Recorded to a Tascam, the aesthetic of the album reminds me of the early Elephant 6 records by Beulah, The Apples In Stereo and Neutral Milk Hotel. It’s sort of geeky pop fun at its core with cheap sounding keyboards and some free jazz horns interspersed into its pure pop.
Mark Chester may be one of the most prolific fellows you’ve never heard of. He’s released three albums in past three years under his solo moniker the Dublin, Ireland based Ginnels(Ginnels, according to my Merriam-Webster is a narrow passage way between two buildings). His last album was the sprawling 20 song Crowns which Chester said was inspired by records like 69 Love Songs, Sandinista and Bee Thousand. The problem was that all of the releases were digital only with the exception of one which was also released as a cassette. If you release a record into the ether does anyone hear it? Sure, a few people do but is it taken seriously? Can you truly love a digital download?
Chester no longer has to worry about questions like those because the Spanish label Tenorio Cotobade has just released Plumes on vinyl. Plumes collects songs from all three of Ginnels albums and slaps them onto a big piece of plastic so you can consummate your love these songs which have much in common with the likes of the Apples in Stereo, Salako, Neutral Milk Hotel, The Bats, and the Clean. Chester seems to be a bottomless well of them too. It’s like Like some mad scientist injected him with a serum that produces highly melodic, introspective, jangly compositions. Chester though adds a touch of weariness to this formula that makes them hold more weight than your standard caffeinated New Zealand loving indie band of today.

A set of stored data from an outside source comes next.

(** [min(r, self.delta_dis)] for a tree of [n] vertices. *)
Definition search_radius (n : nat) : R :=
  let card_V := INR (n + 1) in
  let r := (gamma_RRTs self *
            float_pow (ln card_V / card_V) (1 / INR (dimension self)))%R in
  Rmin r (delta_dis self).

(** The [enumerate] loop of [find_near_neighbor], from index [idx] on. *)
Fixpoint near_indexes_from (idx : nat) (radius : R) (q : Config)
    (dist_list : list R) : list nat :=
  match dist_list with
  | [] => []
  | dist :: rest =>
      if Rleb dist radius && collision_free q
      then idx :: near_indexes_from (S idx) radius q rest
      else near_indexes_from (S idx) radius q rest
  end.

(** [1/self.dimension] raises ZeroDivisionError for dimension 0. *)
Definition find_near_neighbor (s : PState) (q : Config) : option (list nat) :=
  if decide (dimension self = 0) then None
  else
    let dist_list := map (fun vertex => distance vertex q) (vertices (T s)) in
    Some (near_indexes_from 0 (search_radius (length (vertices (T s)))) q dist_list).

Definition get_new_cost (s : PState) (idx : nat) (A B : Config) : option R :=
  c ← cost s !! idx;
  Some (c + distance A B)%R.

Fixpoint get_minimum_cost (s : PState) (neighbor_indexes : list nat)
    (new_q : Config) (min_cost : R) (nearest_idx : nat) : option (R * nat) :=
  match neighbor_indexes with
  | [] => Some (min_cost, nearest_idx)
  | i :: rest =>
      v ← vertices (T s) !! i;
      new_cost ← get_new_cost s i new_q v;
      if Rltb new_cost min_cost && collision_free new_q
      then get_minimum_cost s rest new_q new_cost i
      else get_minimum_cost s rest new_q min_cost nearest_idx
  end.

(** One pass of the loop body of [rewire] for neighbour [i]. *)
Definition rewire_one (s : PState) (i : nat) (new_q : Config) (new_idx : nat) : option PState :=
  v ← vertices (T s) !! i;
  let no_collision := collision_free v in
  new_cost ← get_new_cost s new_idx new_q v;
  if no_collision then
    ci ← cost s !! i;
    if Rltb new_cost ci then
      k ← py_index (length (edges (T s))) (Z.of_nat i - 1);
      Some (mkState (set_edge_parent k new_idx (T s)) (<[i := new_cost]> (cost s)))
    else Some s
  else Some s.

Fixpoint rewire (s : PState) (neighbor_indexes : list nat) (new_q : Config)
    (new_idx : nat) : option PState :=
  match neighbor_indexes with
  | [] => Some s
  | i :: rest =>
      s' ← rewire_one s i new_q new_idx;
      rewire s' rest new_q new_idx
  end.

Definition reach_to_goal (point : Config) : bool :=
  Rleb (distance point (goal_q self)) (2 / 10).

(** The [while goal_idx != 0] loop of [find_path]; [fuel] bounds the number
    of passes, [None] is an exception or exhausted fuel. *)
Fixpoint backtrack (fuel : nat) (tree : Tree) (goal_idx : nat)
    (path : list Config) : option (list Config) :=
  if decide (goal_idx = 0) then Some path
  else
    match fuel with
    | 0 => None
    | S fuel' =>
        v ← vertices tree !! goal_idx;
        k ← py_index (length (edges tree)) (Z.of_nat goal_idx - 1);
        e ← edges tree !! k;
        backtrack fuel' tree e.1 (path ++ [v])
    end.

Definition find_path_fuel (fuel : nat) (tree : Tree) : option (list Config) :=
  k ← py_index (length (edges tree)) (-1);
  e ← edges tree !! k;
  path ← backtrack fuel tree e.2 [goal_q self];
  Some (rev (path ++ [cur_q self])).

(** [find_path], its loop given as many passes as the tree has vertices. *)
Definition find_path (tree : Tree) : option (list Config) :=
  find_path_fuel (length (vertices tree)) tree.

(** [add_vertex], [self.cost[new_idx] = min_cost] and [add_edge]. *)
Definition insert_vertex (s : PState) (new_q : Config) (min_cost : R)
    (nearest_idx : nat) : PState * nat :=
  let t1 := add_vertex new_q (T s) in
  let new_idx := length (vertices t1) - 1 in
  let cost1 := <[new_idx := min_cost]> (cost s) in
  (mkState (add_edge (nearest_idx, new_idx) t1) cost1, new_idx).

(** The choice of the parent, lines 113 to 115 of the source. *)
Definition choose_parent (s : PState) (nearest_q : Config) (nearest_idx : nat)
    (new_q : Config) : option (list nat * R * nat) :=
  neighbor_indexes ← find_near_neighbor s new_q;
  min_cost ← get_new_cost s nearest_idx nearest_q new_q;
  '(min_cost, nearest_idx) ←
    get_minimum_cost s neighbor_indexes new_q min_cost nearest_idx;
  Some (neighbor_indexes, min_cost, nearest_idx).

(** The part of the loop body guarded by the collision and limit checks,
    up to the end of [rewire]. *)
Definition extend (s : PState) (nearest_q : Config) (nearest_idx : nat)
    (new_q : Config) : option PState :=
  '(neighbor_indexes, min_cost, nearest_idx) ←
    choose_parent s nearest_q nearest_idx new_q;
  let '(s1, new_idx) := insert_vertex s new_q min_cost nearest_idx in
  rewire s1 neighbor_indexes new_q new_idx.

(** The body of the [for k in range(self.max_iter)] loop; the state is the
    tree, the cost map and the local [path]. *)
Definition iteration (k : nat) (sp : PState * option (list Config))
    : option (PState * option (list Config)) :=
  let '(s, path) := sp in
  let rand_q := random_state k in
  '(nearest_q, nearest_idx) ← nearest_neighbor rand_q (T s);
  let new_q := new_state nearest_q rand_q in
  if collision_free new_q && _q_in_limits new_q then
    s' ← extend s nearest_q nearest_idx new_q;
    if reach_to_goal new_q then
      p ← find_path (T s');
      Some (s', Some p)
    else Some (s', path)
  else Some (s, path).

Definition init_state : PState * option (list Config) :=
  (mkState (add_vertex (cur_q self) empty_tree) {[ 0 := 0%R ]}, None).

(** The state after the first [n] iterations. *)
Fixpoint loop (n : nat) : option (PState * option (list Config)) :=
  match n with
  | 0 => Some init_state
  | S k => sp ← loop k; iteration k sp
  end.

(** [generate_path]: the returned [path] together with the tree and cost
    map it leaves in the planner. *)
Definition generate_path : option (PState * option (list Config)) :=
  loop (max_iter self).

(** [p] is the path [find_path] extracts from the tree of [s]: the start
    configuration, then the vertices on the chain of the last vertex from
    the root down, then the goal configuration. *)
Definition extracted (s : PState) (p : list Config) : Prop :=
  exists l qs,
    root_chain (T s) (length (edges (T s))) l /\
    Forall2 (fun x q => vertices (T s) !! x = Some q) l qs /\
    p = cur_q self :: rev qs ++ [goal_q self].

(** The states of tree and cost map that [generate_path] goes through: the
    one at the start of every iteration (and at the end of the last), and,
    inside an iteration that accepts its candidate, the one after the
    insertion and after every pass of the loop of [rewire]. *)
Inductive visited : PState -> Prop :=
  | visited_loop k s path :
      loop k = Some (s, path) -> visited s
  | visited_rewire k s path nearest_q nearest_idx nbrs min_cost pidx j s' :
      loop k = Some (s, path) ->
      nearest_neighbor (random_state k) (T s) = Some (nearest_q, nearest_idx) ->
      let new_q := new_state nearest_q (random_state k) in
      collision_free new_q && _q_in_limits new_q = true ->
      choose_parent s nearest_q nearest_idx new_q = Some (nbrs, min_cost, pidx) ->
      rewire (insert_vertex s new_q min_cost pidx).1 (take j nbrs) new_q
             (insert_vertex s new_q min_cost pidx).2 = Some s' ->
      visited s'.

End Planning.

(** ** Sampling and the export of the tree *)

Section Sampling.

Variable self : Planner.

(** [uniform i q_min q_max] is the value the [i]-th call of
    [np.random.uniform(q_min, q_max)] returns. *)
Variable uniform : nat -> R -> R -> R.

(** The [for i, (q_min, q_max) in enumerate(zip(...))] loop of
    [random_state]: [q_outs[i] = ...] raises IndexError past the end of
    [q_outs]. *)
Fixpoint fill_uniform (i : nat) (limits : list (R * R)) (q_outs : Config)
    : option Config :=
  match limits with
  | [] => Some q_outs
  | (q_min, q_max) :: rest =>
      if decide (i < length q_outs)
      then fill_uniform (S i) rest (<[i := uniform i q_min q_max]> q_outs)
      else None
  end.

(** The body of [random_state], for the value [coin] that
    [np.random.random()] returns. *)
Definition random_state_from (coin : R) : option Config :=
  let q_outs := replicate (dimension self) 0%R in
  if Rltb (epsilon self) coin
  then fill_uniform 0 (zip (q_limits_lower self) (q_limits_upper self)) q_outs
  else Some (goal_q self).

End Sampling.

(** [get_rrt_tree]: the pair of configurations of every edge. *)
Definition get_rrt_tree (t : Tree) : option (list (Config * Config)) :=
  mapM (fun edge : nat * nat =>
          from_node ← vertices t !! edge.1;
          goal_node ← vertices t !! edge.2;
          Some (from_node, goal_node))
       (edges t).


(** ** Example runs *)

Section Examples.
Local Open Scope R_scope.

(** Two joints, start [(0,0)], goal [(0,5)], step 5, four iterations. *)
Definition demo_planner : Planner :=
  mkPlanner [0; 0] [0; 5] 5 (1 / 10) 4 300 2 [-200; -200] [200; 200].

Definition demo_collision_free (q : Config) : bool := true.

More Seattle goodness, this time from the friendly neighborhood Neighbors who are about to release their second album on Lost Sound Tapes. The easy reference point of Neighbors is Pavement, and I’m sure the band intend it, but their new album John In Babeland is not just paint by numbers. Pavement weren’t created in a vacuum, and Neighbors have more than just one single influence. Since I don’t personally know them I couldn’t tell you what they are, but bands like Firehose, REM, Camper van Beethoven, Neutral Milk Hotel and Hefner all come to mind. John In Babeland is their second album and vastly improves on their first record Puros Exitos, which had some good moments, but was really a young band kind of feeling its way around.
The album is named for their now departed bassist and a sex shop here in Seattle. Besides sex, the album exudes an easy confidence. Its 12 songs are quirky and immediately likable. Sometimes you think they’re punks, sometimes they’re arty smart-asses and other times they give the impression that they’re crusty hippies. Those three things (plus the sex) of course, are the main ingredients of most of the great bands throughout rock history.